*** Opening Records provided ***
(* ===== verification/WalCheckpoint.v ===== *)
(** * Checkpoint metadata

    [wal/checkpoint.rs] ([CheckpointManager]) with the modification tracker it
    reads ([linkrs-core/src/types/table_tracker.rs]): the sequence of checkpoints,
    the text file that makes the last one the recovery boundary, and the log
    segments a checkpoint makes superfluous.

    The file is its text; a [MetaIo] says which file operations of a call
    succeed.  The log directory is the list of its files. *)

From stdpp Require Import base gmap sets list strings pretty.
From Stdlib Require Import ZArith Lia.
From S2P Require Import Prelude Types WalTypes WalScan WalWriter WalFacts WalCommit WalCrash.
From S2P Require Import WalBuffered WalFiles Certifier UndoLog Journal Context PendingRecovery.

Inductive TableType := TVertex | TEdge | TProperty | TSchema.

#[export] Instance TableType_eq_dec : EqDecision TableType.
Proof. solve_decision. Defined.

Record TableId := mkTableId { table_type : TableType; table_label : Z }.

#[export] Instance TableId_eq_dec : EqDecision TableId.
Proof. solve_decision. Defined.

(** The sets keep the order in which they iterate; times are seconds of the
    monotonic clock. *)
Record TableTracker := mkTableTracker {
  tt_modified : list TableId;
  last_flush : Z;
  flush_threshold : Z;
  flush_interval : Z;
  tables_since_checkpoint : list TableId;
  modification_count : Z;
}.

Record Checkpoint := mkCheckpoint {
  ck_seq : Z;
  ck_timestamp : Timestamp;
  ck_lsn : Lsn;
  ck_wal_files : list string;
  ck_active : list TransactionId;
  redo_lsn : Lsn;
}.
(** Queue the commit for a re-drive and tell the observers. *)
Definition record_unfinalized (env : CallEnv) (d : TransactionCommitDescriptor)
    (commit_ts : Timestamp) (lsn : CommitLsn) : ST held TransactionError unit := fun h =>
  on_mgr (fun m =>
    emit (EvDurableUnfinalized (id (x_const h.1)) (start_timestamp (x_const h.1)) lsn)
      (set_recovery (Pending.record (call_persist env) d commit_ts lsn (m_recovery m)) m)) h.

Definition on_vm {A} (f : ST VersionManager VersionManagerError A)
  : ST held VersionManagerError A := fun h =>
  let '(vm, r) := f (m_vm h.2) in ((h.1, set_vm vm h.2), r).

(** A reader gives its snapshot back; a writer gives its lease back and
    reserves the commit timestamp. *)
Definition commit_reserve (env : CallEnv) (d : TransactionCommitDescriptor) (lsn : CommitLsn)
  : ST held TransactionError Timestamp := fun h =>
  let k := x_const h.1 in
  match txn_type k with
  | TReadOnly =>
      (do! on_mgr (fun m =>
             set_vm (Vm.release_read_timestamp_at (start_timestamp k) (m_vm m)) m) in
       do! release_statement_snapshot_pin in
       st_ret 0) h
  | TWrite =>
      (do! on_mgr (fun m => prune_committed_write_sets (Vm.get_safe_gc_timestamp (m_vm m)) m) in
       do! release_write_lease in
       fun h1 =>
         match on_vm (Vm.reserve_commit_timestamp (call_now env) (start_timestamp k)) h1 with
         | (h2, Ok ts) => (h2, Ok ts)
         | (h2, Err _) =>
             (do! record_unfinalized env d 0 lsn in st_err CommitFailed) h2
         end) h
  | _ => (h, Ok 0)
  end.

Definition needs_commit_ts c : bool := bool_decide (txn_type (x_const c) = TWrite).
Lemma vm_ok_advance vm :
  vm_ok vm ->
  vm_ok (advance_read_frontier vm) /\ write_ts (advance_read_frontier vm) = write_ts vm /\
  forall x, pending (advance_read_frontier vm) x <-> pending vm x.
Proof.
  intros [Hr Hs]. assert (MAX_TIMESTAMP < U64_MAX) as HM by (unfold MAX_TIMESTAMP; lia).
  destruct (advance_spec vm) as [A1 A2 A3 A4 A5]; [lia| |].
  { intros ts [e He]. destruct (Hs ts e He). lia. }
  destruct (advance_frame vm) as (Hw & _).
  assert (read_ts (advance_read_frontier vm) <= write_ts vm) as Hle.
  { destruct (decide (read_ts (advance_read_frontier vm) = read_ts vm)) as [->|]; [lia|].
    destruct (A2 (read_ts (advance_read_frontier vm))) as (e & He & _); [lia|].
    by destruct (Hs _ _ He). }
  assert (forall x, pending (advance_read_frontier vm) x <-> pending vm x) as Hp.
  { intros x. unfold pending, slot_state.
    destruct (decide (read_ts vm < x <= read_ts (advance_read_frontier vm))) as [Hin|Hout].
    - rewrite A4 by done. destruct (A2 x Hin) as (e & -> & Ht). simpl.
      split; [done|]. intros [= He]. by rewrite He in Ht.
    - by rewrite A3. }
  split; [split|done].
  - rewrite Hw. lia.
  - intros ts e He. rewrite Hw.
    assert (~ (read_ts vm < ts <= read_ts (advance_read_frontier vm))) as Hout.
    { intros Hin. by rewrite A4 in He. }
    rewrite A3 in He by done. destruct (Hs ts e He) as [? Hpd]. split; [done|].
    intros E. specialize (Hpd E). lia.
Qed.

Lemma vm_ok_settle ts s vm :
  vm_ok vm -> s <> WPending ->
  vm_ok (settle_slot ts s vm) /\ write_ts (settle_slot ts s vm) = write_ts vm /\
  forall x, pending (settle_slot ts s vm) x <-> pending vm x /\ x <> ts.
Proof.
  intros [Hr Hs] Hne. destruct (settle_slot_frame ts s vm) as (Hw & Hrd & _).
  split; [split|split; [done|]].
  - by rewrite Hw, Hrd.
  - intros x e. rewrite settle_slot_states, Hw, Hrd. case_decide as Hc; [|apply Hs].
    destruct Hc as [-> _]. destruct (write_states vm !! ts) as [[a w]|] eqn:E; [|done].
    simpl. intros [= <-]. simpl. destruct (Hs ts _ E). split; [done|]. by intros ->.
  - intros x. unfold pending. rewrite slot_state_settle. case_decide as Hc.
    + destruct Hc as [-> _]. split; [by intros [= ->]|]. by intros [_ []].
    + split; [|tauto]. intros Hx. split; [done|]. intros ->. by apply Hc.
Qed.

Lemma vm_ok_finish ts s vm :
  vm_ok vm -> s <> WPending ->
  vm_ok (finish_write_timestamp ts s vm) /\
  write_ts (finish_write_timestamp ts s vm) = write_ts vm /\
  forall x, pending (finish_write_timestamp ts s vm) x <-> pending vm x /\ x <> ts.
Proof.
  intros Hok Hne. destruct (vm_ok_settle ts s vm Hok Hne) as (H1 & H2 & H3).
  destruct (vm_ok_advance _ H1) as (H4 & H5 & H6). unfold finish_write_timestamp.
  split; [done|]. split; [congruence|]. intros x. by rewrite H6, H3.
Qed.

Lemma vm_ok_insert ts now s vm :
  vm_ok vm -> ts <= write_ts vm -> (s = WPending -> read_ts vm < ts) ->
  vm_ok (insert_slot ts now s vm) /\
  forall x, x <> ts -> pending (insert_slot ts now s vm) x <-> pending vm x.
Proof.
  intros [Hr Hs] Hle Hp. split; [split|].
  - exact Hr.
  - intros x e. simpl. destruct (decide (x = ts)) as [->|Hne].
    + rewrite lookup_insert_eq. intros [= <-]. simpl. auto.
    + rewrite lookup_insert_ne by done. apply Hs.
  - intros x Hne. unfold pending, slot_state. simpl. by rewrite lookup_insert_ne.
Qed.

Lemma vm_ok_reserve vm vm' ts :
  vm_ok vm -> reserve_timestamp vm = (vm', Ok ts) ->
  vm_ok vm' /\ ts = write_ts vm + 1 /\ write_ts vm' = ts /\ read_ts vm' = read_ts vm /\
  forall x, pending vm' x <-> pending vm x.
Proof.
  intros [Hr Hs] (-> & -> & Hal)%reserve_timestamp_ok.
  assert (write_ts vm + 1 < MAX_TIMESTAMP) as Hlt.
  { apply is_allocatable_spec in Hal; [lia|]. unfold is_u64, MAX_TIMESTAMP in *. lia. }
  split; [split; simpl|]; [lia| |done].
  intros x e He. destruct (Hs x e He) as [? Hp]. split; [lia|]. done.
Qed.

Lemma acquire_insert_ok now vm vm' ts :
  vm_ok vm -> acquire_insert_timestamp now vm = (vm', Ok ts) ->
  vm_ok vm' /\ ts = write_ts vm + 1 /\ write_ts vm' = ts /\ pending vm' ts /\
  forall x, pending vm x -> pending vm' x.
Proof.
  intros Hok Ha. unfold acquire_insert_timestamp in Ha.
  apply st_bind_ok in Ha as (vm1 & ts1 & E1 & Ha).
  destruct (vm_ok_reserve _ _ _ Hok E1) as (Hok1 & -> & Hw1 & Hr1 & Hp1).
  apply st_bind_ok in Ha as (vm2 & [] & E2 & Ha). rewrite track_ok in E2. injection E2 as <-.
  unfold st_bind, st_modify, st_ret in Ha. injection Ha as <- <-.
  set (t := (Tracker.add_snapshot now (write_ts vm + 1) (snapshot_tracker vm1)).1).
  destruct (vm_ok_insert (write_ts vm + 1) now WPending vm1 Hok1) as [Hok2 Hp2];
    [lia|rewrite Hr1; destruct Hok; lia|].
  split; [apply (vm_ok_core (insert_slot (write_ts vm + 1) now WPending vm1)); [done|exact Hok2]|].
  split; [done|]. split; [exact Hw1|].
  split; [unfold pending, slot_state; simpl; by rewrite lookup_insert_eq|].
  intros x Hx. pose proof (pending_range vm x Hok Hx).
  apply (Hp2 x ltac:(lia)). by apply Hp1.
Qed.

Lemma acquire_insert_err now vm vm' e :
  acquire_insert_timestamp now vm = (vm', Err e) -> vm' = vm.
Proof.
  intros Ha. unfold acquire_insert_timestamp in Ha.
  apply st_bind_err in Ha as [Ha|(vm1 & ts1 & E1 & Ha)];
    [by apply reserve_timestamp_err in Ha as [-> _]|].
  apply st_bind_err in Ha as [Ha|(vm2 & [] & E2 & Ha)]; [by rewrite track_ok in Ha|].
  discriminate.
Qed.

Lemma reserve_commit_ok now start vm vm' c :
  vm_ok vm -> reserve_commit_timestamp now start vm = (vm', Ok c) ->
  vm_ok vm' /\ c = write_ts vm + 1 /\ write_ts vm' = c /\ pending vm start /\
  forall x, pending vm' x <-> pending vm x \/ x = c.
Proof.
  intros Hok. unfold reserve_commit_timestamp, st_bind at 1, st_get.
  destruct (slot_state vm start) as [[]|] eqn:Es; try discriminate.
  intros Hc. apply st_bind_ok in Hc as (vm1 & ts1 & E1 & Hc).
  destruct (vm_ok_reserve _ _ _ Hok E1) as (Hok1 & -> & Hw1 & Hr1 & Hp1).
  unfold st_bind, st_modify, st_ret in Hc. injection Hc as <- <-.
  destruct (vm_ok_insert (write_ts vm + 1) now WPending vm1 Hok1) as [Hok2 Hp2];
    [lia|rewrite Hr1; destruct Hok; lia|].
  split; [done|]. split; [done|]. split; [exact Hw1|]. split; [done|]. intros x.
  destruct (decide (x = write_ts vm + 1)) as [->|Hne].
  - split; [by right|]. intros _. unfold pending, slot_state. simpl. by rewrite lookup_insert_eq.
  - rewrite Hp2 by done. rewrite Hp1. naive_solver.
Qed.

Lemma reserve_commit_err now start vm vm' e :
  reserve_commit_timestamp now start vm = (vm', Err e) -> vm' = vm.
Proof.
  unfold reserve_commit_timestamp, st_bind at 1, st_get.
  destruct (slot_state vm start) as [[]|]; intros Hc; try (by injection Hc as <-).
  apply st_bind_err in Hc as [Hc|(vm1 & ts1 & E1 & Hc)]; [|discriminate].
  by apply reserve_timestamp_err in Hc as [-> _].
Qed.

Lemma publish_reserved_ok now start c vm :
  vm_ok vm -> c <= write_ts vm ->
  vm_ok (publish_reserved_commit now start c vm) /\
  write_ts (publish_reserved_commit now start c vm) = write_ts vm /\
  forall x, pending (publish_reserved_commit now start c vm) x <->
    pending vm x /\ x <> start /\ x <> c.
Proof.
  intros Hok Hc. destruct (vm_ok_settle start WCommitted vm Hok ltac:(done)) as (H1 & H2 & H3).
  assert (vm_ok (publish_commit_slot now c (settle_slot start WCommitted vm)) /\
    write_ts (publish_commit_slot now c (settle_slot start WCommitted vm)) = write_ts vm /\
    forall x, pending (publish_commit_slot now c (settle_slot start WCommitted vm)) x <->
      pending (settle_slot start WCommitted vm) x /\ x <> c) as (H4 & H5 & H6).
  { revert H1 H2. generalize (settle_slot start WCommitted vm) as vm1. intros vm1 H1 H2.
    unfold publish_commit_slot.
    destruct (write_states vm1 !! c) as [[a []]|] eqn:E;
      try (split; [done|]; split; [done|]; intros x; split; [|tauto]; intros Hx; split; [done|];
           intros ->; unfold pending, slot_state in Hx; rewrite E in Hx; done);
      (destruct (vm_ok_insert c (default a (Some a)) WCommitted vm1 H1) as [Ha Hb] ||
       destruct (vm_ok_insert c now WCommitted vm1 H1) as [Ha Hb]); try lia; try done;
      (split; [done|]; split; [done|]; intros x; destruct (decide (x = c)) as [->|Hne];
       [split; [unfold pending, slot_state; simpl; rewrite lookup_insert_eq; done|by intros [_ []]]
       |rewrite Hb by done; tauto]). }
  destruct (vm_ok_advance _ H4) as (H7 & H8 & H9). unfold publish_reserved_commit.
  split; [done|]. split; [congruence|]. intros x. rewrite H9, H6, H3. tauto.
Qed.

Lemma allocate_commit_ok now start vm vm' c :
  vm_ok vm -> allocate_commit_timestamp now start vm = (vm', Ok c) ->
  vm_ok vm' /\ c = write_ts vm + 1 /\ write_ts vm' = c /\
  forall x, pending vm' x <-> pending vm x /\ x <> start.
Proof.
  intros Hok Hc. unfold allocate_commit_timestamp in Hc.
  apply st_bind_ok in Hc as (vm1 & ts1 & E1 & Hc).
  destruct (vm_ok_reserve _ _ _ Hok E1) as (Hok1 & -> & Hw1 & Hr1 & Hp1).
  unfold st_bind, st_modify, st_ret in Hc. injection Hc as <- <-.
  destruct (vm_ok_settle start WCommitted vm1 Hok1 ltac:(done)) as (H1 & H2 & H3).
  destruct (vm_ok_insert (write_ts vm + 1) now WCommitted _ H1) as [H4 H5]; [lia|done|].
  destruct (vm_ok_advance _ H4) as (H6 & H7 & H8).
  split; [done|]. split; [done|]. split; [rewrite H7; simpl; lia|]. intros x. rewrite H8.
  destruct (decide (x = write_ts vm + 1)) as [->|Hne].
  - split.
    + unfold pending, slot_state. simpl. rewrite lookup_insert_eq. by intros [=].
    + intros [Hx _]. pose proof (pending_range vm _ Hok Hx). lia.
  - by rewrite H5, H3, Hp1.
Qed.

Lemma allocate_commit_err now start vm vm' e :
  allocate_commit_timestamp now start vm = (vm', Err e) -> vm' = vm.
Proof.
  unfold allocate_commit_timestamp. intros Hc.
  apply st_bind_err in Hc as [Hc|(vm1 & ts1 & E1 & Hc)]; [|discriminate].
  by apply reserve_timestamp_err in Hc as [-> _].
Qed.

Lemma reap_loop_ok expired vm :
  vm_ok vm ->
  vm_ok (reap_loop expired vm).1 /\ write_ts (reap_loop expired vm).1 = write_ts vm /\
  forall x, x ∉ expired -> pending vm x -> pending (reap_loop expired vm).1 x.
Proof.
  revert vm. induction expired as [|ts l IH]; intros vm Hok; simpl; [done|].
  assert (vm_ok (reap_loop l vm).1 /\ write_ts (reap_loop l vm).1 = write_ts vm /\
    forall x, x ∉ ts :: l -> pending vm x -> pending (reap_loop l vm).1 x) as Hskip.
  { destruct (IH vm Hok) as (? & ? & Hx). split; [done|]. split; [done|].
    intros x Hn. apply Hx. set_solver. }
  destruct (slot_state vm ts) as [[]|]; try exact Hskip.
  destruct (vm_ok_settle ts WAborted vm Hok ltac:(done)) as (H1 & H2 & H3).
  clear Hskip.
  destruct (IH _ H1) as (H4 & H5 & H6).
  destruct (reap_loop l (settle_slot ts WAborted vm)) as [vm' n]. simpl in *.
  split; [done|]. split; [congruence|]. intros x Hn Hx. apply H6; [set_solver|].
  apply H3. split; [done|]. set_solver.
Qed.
*** Closing Records provided ***
Give the exact lines, and only those, from the line containing "Lemma vm_ok_finish ts" through the line containing "Lemma vm_ok_insert ts" in the entries above.

Lemma vm_ok_finish ts s vm :
  vm_ok vm -> s <> WPending ->
  vm_ok (finish_write_timestamp ts s vm) /\
  write_ts (finish_write_timestamp ts s vm) = write_ts vm /\
  forall x, pending (finish_write_timestamp ts s vm) x <-> pending vm x /\ x <> ts.
Proof.
  intros Hok Hne. destruct (vm_ok_settle ts s vm Hok Hne) as (H1 & H2 & H3).
  destruct (vm_ok_advance _ H1) as (H4 & H5 & H6). unfold finish_write_timestamp.
  split; [done|]. split; [congruence|]. intros x. by rewrite H6, H3.
Qed.

Lemma vm_ok_insert ts now s vm :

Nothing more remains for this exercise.